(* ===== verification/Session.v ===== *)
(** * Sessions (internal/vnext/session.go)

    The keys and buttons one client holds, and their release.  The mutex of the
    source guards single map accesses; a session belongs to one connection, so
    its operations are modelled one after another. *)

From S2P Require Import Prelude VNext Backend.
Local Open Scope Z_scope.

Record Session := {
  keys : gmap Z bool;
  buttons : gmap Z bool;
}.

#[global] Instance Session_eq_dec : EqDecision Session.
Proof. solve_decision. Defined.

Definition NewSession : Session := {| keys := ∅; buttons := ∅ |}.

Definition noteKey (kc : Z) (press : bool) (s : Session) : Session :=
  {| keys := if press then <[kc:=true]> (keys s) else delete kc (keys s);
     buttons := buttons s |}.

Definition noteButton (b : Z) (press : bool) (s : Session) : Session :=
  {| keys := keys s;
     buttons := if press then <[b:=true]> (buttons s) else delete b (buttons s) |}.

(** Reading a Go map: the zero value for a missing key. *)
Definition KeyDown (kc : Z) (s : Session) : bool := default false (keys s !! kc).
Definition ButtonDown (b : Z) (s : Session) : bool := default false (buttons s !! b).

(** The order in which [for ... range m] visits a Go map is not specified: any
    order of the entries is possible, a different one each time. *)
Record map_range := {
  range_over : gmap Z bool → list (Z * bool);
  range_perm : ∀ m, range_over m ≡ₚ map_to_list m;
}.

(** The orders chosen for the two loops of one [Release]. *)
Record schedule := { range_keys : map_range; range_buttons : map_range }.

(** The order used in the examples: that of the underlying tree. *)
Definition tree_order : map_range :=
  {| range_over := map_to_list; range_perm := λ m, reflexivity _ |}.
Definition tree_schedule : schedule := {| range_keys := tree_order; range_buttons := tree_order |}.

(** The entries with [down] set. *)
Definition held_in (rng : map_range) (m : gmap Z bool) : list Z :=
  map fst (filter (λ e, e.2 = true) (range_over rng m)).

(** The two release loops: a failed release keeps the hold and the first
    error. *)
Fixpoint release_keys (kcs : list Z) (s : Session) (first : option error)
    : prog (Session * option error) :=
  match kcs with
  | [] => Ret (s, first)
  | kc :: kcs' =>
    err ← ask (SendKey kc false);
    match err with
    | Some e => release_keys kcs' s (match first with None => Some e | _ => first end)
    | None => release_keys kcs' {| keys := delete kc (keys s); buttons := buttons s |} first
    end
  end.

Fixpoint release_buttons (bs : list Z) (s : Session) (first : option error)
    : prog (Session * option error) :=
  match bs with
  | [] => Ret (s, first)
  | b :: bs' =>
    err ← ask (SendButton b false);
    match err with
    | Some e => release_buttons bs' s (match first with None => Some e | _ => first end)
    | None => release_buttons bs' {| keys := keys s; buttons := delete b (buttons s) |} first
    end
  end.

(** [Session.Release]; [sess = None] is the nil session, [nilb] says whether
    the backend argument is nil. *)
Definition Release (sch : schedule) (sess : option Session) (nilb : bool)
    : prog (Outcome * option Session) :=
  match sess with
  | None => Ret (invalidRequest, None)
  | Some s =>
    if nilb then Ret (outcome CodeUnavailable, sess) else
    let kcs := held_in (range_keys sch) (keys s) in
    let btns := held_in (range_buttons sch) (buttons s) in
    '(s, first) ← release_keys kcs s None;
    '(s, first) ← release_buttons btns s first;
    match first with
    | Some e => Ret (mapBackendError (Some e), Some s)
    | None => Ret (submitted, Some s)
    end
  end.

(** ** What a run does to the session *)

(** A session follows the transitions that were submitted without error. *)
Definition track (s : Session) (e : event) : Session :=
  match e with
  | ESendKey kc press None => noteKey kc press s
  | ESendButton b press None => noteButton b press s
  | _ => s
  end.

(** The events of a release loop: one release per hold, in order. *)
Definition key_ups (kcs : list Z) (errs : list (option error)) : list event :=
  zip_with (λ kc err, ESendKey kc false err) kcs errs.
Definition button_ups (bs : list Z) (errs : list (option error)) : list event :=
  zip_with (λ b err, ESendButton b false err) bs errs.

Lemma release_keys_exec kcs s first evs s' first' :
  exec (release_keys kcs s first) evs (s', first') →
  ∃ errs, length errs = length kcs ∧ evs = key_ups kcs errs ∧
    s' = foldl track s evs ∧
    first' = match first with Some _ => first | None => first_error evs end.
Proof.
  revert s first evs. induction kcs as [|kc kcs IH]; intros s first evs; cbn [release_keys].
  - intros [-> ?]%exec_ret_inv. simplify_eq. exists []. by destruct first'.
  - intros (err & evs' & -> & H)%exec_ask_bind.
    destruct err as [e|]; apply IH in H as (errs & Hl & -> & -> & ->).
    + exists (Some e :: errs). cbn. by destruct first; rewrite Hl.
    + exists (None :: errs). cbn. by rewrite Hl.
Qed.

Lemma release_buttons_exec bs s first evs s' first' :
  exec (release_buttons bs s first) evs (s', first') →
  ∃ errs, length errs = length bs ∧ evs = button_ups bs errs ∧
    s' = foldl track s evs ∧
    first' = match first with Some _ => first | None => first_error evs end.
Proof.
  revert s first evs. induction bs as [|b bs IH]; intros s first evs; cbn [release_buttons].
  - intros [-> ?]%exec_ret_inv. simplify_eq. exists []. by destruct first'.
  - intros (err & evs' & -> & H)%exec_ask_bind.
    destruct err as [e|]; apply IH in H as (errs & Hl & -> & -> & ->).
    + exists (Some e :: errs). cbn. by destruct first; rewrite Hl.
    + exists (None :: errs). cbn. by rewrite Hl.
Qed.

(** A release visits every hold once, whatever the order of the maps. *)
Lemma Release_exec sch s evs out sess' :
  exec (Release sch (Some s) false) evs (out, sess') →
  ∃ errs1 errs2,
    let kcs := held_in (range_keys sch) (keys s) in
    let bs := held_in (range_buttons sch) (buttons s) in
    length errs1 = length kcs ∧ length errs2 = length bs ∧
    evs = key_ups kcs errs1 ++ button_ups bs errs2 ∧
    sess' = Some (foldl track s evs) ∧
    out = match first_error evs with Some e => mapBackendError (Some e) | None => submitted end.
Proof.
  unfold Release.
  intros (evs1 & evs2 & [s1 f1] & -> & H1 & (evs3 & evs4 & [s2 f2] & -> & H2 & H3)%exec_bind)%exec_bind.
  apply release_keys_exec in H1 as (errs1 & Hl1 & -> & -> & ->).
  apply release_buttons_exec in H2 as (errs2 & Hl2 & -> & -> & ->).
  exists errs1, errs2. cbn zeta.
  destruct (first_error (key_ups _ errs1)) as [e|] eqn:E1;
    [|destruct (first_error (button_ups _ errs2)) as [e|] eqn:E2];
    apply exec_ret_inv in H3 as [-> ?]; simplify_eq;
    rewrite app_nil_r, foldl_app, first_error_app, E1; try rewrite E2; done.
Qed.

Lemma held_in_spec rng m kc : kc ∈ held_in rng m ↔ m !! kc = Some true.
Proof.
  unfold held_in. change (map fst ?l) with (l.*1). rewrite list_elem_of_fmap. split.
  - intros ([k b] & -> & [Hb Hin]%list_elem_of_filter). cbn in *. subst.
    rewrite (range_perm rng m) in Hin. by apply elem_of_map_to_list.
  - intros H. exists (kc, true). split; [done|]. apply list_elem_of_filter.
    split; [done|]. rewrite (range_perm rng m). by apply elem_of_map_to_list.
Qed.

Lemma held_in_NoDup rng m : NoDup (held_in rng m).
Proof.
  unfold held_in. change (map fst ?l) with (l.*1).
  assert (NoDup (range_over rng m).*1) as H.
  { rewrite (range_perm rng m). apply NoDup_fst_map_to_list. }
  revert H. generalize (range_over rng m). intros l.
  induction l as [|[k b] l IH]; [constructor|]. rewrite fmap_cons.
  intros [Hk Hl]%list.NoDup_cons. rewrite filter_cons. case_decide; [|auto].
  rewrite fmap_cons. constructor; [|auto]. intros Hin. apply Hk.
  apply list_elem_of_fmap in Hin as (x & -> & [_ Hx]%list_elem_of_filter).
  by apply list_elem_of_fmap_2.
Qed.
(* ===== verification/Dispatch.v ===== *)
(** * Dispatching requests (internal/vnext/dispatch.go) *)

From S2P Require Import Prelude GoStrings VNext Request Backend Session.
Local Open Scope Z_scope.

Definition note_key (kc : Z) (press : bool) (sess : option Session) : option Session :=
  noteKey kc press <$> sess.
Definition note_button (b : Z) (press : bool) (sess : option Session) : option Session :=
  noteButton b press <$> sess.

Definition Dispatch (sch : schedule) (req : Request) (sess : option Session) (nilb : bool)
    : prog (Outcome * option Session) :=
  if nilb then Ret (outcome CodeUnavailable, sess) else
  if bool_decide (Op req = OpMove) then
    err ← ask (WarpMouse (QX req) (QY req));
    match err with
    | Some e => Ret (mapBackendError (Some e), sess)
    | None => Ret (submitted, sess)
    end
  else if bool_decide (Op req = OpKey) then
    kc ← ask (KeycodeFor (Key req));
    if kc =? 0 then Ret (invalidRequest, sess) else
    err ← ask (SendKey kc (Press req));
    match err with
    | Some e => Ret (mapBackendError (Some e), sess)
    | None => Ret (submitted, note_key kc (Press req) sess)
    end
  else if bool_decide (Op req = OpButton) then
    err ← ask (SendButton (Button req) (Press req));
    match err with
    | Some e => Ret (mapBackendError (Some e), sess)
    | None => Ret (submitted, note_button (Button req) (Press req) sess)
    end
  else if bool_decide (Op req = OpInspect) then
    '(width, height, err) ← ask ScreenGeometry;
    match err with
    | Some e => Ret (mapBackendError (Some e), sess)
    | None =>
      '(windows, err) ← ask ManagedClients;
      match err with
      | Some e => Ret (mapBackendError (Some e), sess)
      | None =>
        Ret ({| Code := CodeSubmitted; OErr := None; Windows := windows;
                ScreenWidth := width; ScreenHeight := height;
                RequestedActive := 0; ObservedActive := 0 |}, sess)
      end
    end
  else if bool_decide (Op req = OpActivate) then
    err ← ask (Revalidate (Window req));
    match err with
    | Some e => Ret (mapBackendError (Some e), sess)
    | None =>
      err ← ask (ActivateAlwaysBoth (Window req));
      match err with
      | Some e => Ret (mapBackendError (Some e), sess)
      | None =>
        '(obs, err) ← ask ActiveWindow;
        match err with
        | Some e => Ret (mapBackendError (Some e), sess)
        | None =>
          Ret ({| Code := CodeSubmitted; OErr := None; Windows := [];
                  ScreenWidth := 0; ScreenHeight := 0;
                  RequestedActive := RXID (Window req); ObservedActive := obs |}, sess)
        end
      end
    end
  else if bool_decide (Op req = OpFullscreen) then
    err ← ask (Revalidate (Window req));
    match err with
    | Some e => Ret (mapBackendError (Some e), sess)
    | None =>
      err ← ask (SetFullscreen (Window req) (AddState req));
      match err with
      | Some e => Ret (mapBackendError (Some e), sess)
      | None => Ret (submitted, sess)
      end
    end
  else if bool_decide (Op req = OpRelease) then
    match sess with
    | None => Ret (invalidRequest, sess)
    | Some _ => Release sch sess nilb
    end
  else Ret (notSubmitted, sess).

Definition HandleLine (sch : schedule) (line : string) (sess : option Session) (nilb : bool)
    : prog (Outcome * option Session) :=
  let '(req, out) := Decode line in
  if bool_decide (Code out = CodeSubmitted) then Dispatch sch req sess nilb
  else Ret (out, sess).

━━━

- _WHAT IS NEEDED_:
Please retype the data exactly as it stands, from its first line down to the line that contains "Definition ButtonDown (b", then stop.

- _REPLY_:
(* ===== verification/Session.v ===== *)
(** * Sessions (internal/vnext/session.go)

    The keys and buttons one client holds, and their release.  The mutex of the
    source guards single map accesses; a session belongs to one connection, so
    its operations are modelled one after another. *)

From S2P Require Import Prelude VNext Backend.
Local Open Scope Z_scope.

Record Session := {
  keys : gmap Z bool;
  buttons : gmap Z bool;
}.

#[global] Instance Session_eq_dec : EqDecision Session.
Proof. solve_decision. Defined.

Definition NewSession : Session := {| keys := ∅; buttons := ∅ |}.

Definition noteKey (kc : Z) (press : bool) (s : Session) : Session :=
  {| keys := if press then <[kc:=true]> (keys s) else delete kc (keys s);
     buttons := buttons s |}.

Definition noteButton (b : Z) (press : bool) (s : Session) : Session :=
  {| keys := keys s;
     buttons := if press then <[b:=true]> (buttons s) else delete b (buttons s) |}.

(** Reading a Go map: the zero value for a missing key. *)
Definition KeyDown (kc : Z) (s : Session) : bool := default false (keys s !! kc).
Definition ButtonDown (b : Z) (s : Session) : bool := default false (buttons s !! b).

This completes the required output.